The first phase of the political fallout was seen in 2011 when Fianna Fáil suffered electoral losses never before seen by a Government party.

The second was seen in the May local and European elections when Sinn Féin broke the mould to become a major force in Irish politics while independents became more popular than any individual party.

The third phase is more likely to be defined by economic recovery, which will be of more benefit to Fine Gael and Labour who have avoided any destabilisation pitfalls which were threatened after the voter backlash for both parties in the May elections.

The budget in four week’s time will be far more palatable than what has gone before, and the Coalition parties will push the narrative that they have pulled the country back from the brink and put it on the road to recover.

Their task, however, will be managing expectations that there might be any giveaways, or talking-up economic recovery when it is not being felt by people around the country.

Sinn Féin is likely to continue to argue that austerity has not worked for everybody and should have been dished out in a fairer way — a message that will continue to have resonance with the electorate.

The more the economy dominates the political agenda, the worse it will get for Fianna Fáil, given how it left the country’s finances when they departed office in 2011.

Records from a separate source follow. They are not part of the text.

(** * Ali-price-ripl: link extraction, signed API client, reply text and
      usage telemetry

    A shallow embedding of [bot/utils.py], [bot/aliexpress.py],
    [bot/handlers.py] and [bot/analytics.py], with the properties of the
    specification stated over it.

    Conventions.
    - A Python [str] is a Rocq [string], one [ascii] per character: the
      character with the code point of that number.  The embedding covers
      the strings of code points below 256, and is exact on them but for
      the percent escapes named below; URLs, parameter names and digests
      are ASCII.  The classes [\w], [\d] and [\s] of the patterns are
      those of Python on these code points (with [\w] the letters, digits
      and numerals of Latin-1, with [\s] the next-line and the no-break
      space).  Text with a code point from 256 on is not represented.
      Two things differ on text that is not ASCII: a percent escape of a
      byte from 128 up is decoded to the character of that code, where
      [urllib] decodes UTF-8 sequences; and the Unicode normalisation
      check that [urlsplit] runs on a non-ASCII host is not modelled.
      Decorations of the reply text that are not ASCII are written with
      their UTF-8 bytes.
    - An exception that the source catches is a [None]; the comment at each
      place names the exception.
    - [time.time()], the HTTP exchange and the room that the stack of the
      interpreter has for nested calls are inputs of the functions that
      use them. *)

From Stdlib Require Import Ascii String ZArith QArith Lqa Floats DecimalString.
From stdpp Require Import gmap strings list fin_maps sorting.

Local Open Scope string_scope.

(** ** Python string operations *)

Module Str.

Definition len (s : string) : nat := String.length s.

(** [c * 1] as a string. *)
Definition chr (c : ascii) : string := String c EmptyString.

Definition code (c : ascii) : N := N_of_ascii c.

Definition in_range (lo hi : N) (c : ascii) : bool :=
  ((lo <=? code c) && (code c <=? hi))%N.

Definition is_ascii (c : ascii) : bool := (code c <? 128)%N.
Definition is_upper (c : ascii) : bool := in_range 65 90 c.
Definition is_lower (c : ascii) : bool := in_range 97 122 c.
Definition is_alpha (c : ascii) : bool := is_upper c || is_lower c.
Definition is_digit (c : ascii) : bool := in_range 48 57 c.

Definition lower_char (c : ascii) : ascii :=
  if is_upper c then ascii_of_N (code c + 32) else c.
Definition upper_char (c : ascii) : ascii :=
  if is_lower c then ascii_of_N (code c - 32) else c.

Fixpoint map (f : ascii -> ascii) (s : string) : string :=
  match s with
  | EmptyString => EmptyString
  | String c t => String (f c) (map f t)
  end.

(** [s.lower()], [s.upper()] of an ASCII string *)
Definition lower : string -> string := map lower_char.
Definition upper : string -> string := map upper_char.

Fixpoint all (p : ascii -> bool) (s : string) : bool :=
  match s with
  | EmptyString => true
  | String c t => p c && all p t
  end.

Fixpoint any (p : ascii -> bool) (s : string) : bool :=
  match s with
  | EmptyString => false
  | String c t => p c || any p t
  end.

(** [c in s] for a character [c] *)
Definition has (c : ascii) (s : string) : bool := any (Ascii.eqb c) s.

(** [sub in s] *)
Fixpoint contains (sub s : string) : bool :=
  String.prefix sub s ||
  match s with
  | EmptyString => false
  | String _ t => contains sub t
  end.

(** [s.replace(c, "")] *)
Fixpoint remove (p : ascii -> bool) (s : string) : string :=
  match s with
  | EmptyString => EmptyString
  | String c t => if p c then remove p t else String c (remove p t)
  end.

(** [s.lstrip(chars)], the set [chars] given as a predicate *)
Fixpoint lstrip (p : ascii -> bool) (s : string) : string :=
  match s with
  | EmptyString => EmptyString
  | String c t => if p c then lstrip p t else s
  end.

(** [s.rstrip(chars)] *)
Fixpoint rstrip (p : ascii -> bool) (s : string) : string :=
  match s with
  | EmptyString => EmptyString
  | String c t =>
      match rstrip p t with
      | EmptyString => if p c then EmptyString else chr c
      | r => String c r
      end
  end.

(** [s.strip(chars)] *)
Definition strip (p : ascii -> bool) (s : string) : string :=
  rstrip p (lstrip p s).

(** [s.partition(c)] at the first [c]: [Some (before, after)], or [None]
    when [c] does not occur in [s] ([s.find(c) < 0]). *)
Fixpoint cut (c : ascii) (s : string) : option (string * string) :=
  match s with
  | EmptyString => None
  | String a t =>
      if Ascii.eqb a c then Some (EmptyString, t)
      else match cut c t with
           | Some (l, r) => Some (String a l, r)
           | None => None
           end
  end.

(** [(s[:i], s[i:])] for [i = s.rfind(c)], [None] when [c] does not occur. *)
Fixpoint rcut (c : ascii) (s : string) : option (string * string) :=
  match s with
  | EmptyString => None
  | String a t =>
      match rcut c t with
      | Some (l, r) => Some (String a l, r)
      | None => if Ascii.eqb a c then Some (EmptyString, s) else None
      end
  end.

(** [(s[:i], s[i:])] for the first [i] with [p s[i]], [(s, "")] if none. *)
Fixpoint span_until (p : ascii -> bool) (s : string) : string * string :=
  match s with
  | EmptyString => (EmptyString, EmptyString)
  | String a t =>
      if p a then (EmptyString, s)
      else let '(l, r) := span_until p t in (String a l, r)
  end.

(** [s.split(sep)] for a non-empty [sep]: the pieces between the
    occurrences of [sep], found left to right without overlap.  [skip]
    counts the characters of an occurrence still to pass over, [cur] is
    the piece being read. *)
Fixpoint split_go (sep : string) (skip : nat) (cur s : string) : list string :=
  match s with
  | EmptyString => [cur]
  | String c t =>
      match skip with
      | S k => split_go sep k cur t
      | O =>
          if String.prefix sep s
          then cur :: split_go sep (len sep - 1) EmptyString t
          else split_go sep 0 (cur +:+ chr c) t
      end
  end.

Definition split (sep s : string) : list string := split_go sep 0 EmptyString s.

(** [s.endswith(suffix)] *)
Definition endswith (suffix s : string) : bool :=
  (len suffix <=? len s)%nat &&
  String.eqb (String.substring (len s - len suffix) (len suffix) s) suffix.

(** [s.replace(a, b)] for characters [a], [b] *)
Definition replace_char (a b : ascii) : string -> string :=
  map (fun c => if Ascii.eqb c a then b else c).

End Str.

(** ** The parts of [urllib.parse] that [extract_product_id] calls

    Written after [urllib/parse.py] of CPython 3.11 and 3.12.  One step
    is left out: a host in balanced brackets is taken as it is, where
    [urlsplit] (from CPython 3.11.4 on) checks that it is an IP literal
    and raises [ValueError] if not.  No link below has a bracket. *)

Module UrlLib.

Record ParseResult := {
  scheme : string;
  netloc : string;
  path : string;
  params : string;
  query : string;
  fragment : string
}.

(** [_WHATWG_C0_CONTROL_OR_SPACE] *)
Definition c0_control_or_space (c : ascii) : bool := (Str.code c <=? 32)%N.

(** [_UNSAFE_URL_BYTES_TO_REMOVE = ['\t', '\r', '\n']] *)
Definition unsafe_url_byte (c : ascii) : bool :=
  (Str.code c =? 9)%N || (Str.code c =? 13)%N || (Str.code c =? 10)%N.

(** [scheme_chars]: letters, digits and [+-.] *)
Definition scheme_char (c : ascii) : bool :=
  Str.is_alpha c || Str.is_digit c || Str.has c "+-.".

(** The scheme step of [urlsplit]: [i = url.find(':')], and when [i > 0],
    [url[0]] is an ASCII letter and [url[:i]] has scheme characters only,
    the scheme is split off and lower-cased. *)
Definition split_scheme (url : string) : string * string :=
  match Str.cut ":" url with
  | Some (String c0 _ as pre, post) =>
      if Str.is_ascii c0 && Str.is_alpha c0 && Str.all scheme_char pre
      then (Str.lower pre, post)
      else (EmptyString, url)
  | _ => (EmptyString, url)
  end.

(** [_splitnetloc(url, 2)] for a [url] that starts with [//], given
    without these two characters. *)
Definition splitnetloc (rest : string) : string * string :=
  Str.span_until (fun c => Str.has c "/?#") rest.

(** [urlsplit(url)]; [None] is the [ValueError] of an unbalanced bracket
    in the host. *)
Definition urlsplit (url : string) : option ParseResult :=
  let url := Str.lstrip c0_control_or_space url in
  let url := Str.remove unsafe_url_byte url in
  let '(scheme, url) := split_scheme url in
  let '(netloc, url) :=
    match url with
    | String "/" (String "/" rest) => splitnetloc rest
    | _ => (EmptyString, url)
    end in
  if xorb (Str.has "[" netloc) (Str.has "]" netloc) then None
  else
    let '(url, fragment) :=
      match Str.cut "#" url with
      | Some (l, r) => (l, r)
      | None => (url, EmptyString)
      end in
    let '(url, query) :=
      match Str.cut "?" url with
      | Some (l, r) => (l, r)
      | None => (url, EmptyString)
      end in
    Some {| scheme := scheme; netloc := netloc; path := url;
            params := EmptyString; query := query; fragment := fragment |}.

Definition uses_params : list string :=
  [""; "ftp"; "hdl"; "prospero"; "http"; "imap"; "https"; "shttp"; "rtsp";
   "rtspu"; "sip"; "sips"; "mms"; "sftp"; "tel"].

(** [_splitparams(url)] for a [url] that contains [;] *)
Definition splitparams (url : string) : string * string :=
  match Str.rcut "/" url with
  | Some (head, tail) =>
      match Str.cut ";" tail with
      | Some (l, r) => (head +:+ l, r)
      | None => (url, EmptyString)
      end
  | None =>
      match Str.cut ";" url with
      | Some (l, r) => (l, r)
      | None => (url, EmptyString)
      end
  end.

(** [urlparse(url)] *)
Definition urlparse (url : string) : option ParseResult :=
  match urlsplit url with
  | None => None
  | Some r =>
      if bool_decide (scheme r ∈ uses_params) && Str.has ";" (path r)
      then let '(url, params) := splitparams (path r) in
           Some {| scheme := scheme r; netloc := netloc r; path := url;
                   params := params; query := query r;
                   fragment := fragment r |}
      else Some r
  end.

Another problem for the party will be the beginning of hearings by the long-awaited banking inquiry which will hear from its former leaders, Brian Cowen and Bertie Ahern.

Don’t forget the healthcare: With its credibility on economics diminished, Fianna Fáil is likely to keep the focus on that other major issue of concern to voters: healthcare.

Micheál Martin set the ball rolling this week with a stinging attack on the Government’s handling of the health budget, saying officials had “cooked the books” and produced a “fraudulent” financial plan for the service.

His comments, at his party’s think-in, followed reports that the head of the HSE warned the Government about the effects of further cutbacks to the health service.

Minister Leo Varadkar rejected his accusations yesterday, insisting patient safety had always been a priority for his Department.

In a significant radio interview last week, the new health minister signalled that major promises of health reform made by his predecessor were unlikely to come to pass.

He said that James Reilly’s timeframe for abolishing the HSE in 2014, was “overambitious from the start”.

Free GP care for everyone by 2016 was a key promise of the current Coalition when it came into office in 2011. This timetable had already been altered to promise free GP care for children under six this year, people over 70 next year, and all school-going children by 2016.

Mr Varadkar appeared to row even further back on the promise, saying: “I don’t want to put a deadline on it because I can’t.” Asked if children under six would have free GP care by the end of the year, he said: “You can’t say that for certain; that depends on how the talks and negotiations go with the Irish Medical Organisation.”

The Taoiseach was quick to slap him down and insist that promised reforms should be delivered on.

But the reality is that much of the health commitments promised in the Programme for Government will not be delivered on by the next general election.